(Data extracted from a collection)

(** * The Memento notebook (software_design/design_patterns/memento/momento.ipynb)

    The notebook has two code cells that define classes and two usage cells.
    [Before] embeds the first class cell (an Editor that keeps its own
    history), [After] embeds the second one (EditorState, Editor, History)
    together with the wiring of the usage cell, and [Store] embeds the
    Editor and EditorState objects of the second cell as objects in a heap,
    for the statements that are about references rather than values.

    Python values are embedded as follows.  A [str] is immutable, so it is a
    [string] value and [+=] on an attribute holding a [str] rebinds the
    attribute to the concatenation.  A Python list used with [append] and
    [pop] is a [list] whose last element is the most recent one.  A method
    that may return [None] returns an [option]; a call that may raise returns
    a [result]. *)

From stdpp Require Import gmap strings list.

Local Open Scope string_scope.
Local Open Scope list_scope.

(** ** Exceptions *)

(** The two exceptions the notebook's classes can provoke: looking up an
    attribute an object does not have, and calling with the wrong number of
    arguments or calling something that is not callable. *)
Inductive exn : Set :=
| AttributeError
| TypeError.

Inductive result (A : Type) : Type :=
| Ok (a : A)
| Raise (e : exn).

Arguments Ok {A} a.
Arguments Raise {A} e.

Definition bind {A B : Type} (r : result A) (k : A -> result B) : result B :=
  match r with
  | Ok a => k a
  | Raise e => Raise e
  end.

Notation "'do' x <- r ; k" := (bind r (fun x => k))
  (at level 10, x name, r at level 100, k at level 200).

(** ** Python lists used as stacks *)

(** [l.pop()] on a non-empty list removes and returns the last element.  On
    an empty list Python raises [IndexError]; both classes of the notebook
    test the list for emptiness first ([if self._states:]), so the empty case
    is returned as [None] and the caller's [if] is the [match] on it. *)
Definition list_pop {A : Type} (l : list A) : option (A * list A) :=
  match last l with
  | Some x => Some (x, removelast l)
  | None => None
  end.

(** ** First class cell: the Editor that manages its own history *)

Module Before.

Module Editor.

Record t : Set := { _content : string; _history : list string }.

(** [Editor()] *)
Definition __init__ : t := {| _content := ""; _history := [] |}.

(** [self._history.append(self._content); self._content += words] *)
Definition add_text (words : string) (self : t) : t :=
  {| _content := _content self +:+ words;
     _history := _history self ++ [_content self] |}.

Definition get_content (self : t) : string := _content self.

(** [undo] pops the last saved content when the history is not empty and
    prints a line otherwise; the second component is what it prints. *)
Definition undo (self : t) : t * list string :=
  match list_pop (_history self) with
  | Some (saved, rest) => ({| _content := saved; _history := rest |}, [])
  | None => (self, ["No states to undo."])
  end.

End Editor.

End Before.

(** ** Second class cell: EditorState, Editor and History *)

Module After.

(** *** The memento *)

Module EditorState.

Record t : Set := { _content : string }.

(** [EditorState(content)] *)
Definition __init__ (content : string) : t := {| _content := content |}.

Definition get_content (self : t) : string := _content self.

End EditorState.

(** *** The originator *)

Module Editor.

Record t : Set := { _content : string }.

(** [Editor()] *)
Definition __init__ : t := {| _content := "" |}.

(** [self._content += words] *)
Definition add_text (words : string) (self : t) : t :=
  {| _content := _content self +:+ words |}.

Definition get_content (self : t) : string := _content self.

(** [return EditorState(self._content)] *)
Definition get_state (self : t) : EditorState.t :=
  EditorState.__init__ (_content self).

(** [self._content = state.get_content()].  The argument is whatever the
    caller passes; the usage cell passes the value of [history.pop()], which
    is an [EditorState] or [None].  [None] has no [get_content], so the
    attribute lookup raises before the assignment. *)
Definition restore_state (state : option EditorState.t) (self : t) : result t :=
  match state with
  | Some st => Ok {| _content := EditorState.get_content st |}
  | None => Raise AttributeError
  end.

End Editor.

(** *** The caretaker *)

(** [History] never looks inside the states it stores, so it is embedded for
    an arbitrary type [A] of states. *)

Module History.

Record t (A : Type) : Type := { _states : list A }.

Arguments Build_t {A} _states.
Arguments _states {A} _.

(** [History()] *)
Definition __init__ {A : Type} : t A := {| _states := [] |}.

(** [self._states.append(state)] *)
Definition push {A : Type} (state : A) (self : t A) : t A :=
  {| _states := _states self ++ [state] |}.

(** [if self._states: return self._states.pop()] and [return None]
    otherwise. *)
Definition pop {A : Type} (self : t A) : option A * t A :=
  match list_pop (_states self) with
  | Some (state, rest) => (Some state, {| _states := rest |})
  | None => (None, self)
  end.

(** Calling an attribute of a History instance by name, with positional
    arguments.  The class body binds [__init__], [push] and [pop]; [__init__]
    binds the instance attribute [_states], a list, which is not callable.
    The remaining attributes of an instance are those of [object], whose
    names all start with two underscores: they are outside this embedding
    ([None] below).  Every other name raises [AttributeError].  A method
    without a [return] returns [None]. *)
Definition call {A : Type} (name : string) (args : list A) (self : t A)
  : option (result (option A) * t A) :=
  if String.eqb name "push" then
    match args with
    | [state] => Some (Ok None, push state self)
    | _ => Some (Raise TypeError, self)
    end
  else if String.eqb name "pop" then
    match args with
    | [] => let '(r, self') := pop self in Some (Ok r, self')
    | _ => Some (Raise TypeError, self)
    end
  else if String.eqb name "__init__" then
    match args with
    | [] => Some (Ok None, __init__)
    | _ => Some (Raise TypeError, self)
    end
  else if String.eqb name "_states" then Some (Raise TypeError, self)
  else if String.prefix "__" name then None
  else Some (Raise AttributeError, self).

**WHAT THE TASK REQUIRES:** Only the lines above from the line with "Definition get_state (self" to the line with "(** [self._states.append(state)] *)", those two lines included, should be reproduced exactly.

**EXERCISE OUTPUT:**
Definition get_state (self : t) : EditorState.t :=
  EditorState.__init__ (_content self).

(** [self._content = state.get_content()].  The argument is whatever the
    caller passes; the usage cell passes the value of [history.pop()], which
    is an [EditorState] or [None].  [None] has no [get_content], so the
    attribute lookup raises before the assignment. *)
Definition restore_state (state : option EditorState.t) (self : t) : result t :=
  match state with
  | Some st => Ok {| _content := EditorState.get_content st |}
  | None => Raise AttributeError
  end.

End Editor.

(** *** The caretaker *)

(** [History] never looks inside the states it stores, so it is embedded for
    an arbitrary type [A] of states. *)

Module History.

Record t (A : Type) : Type := { _states : list A }.

Arguments Build_t {A} _states.
Arguments _states {A} _.

(** [History()] *)
Definition __init__ {A : Type} : t A := {| _states := [] |}.

(** [self._states.append(state)] *)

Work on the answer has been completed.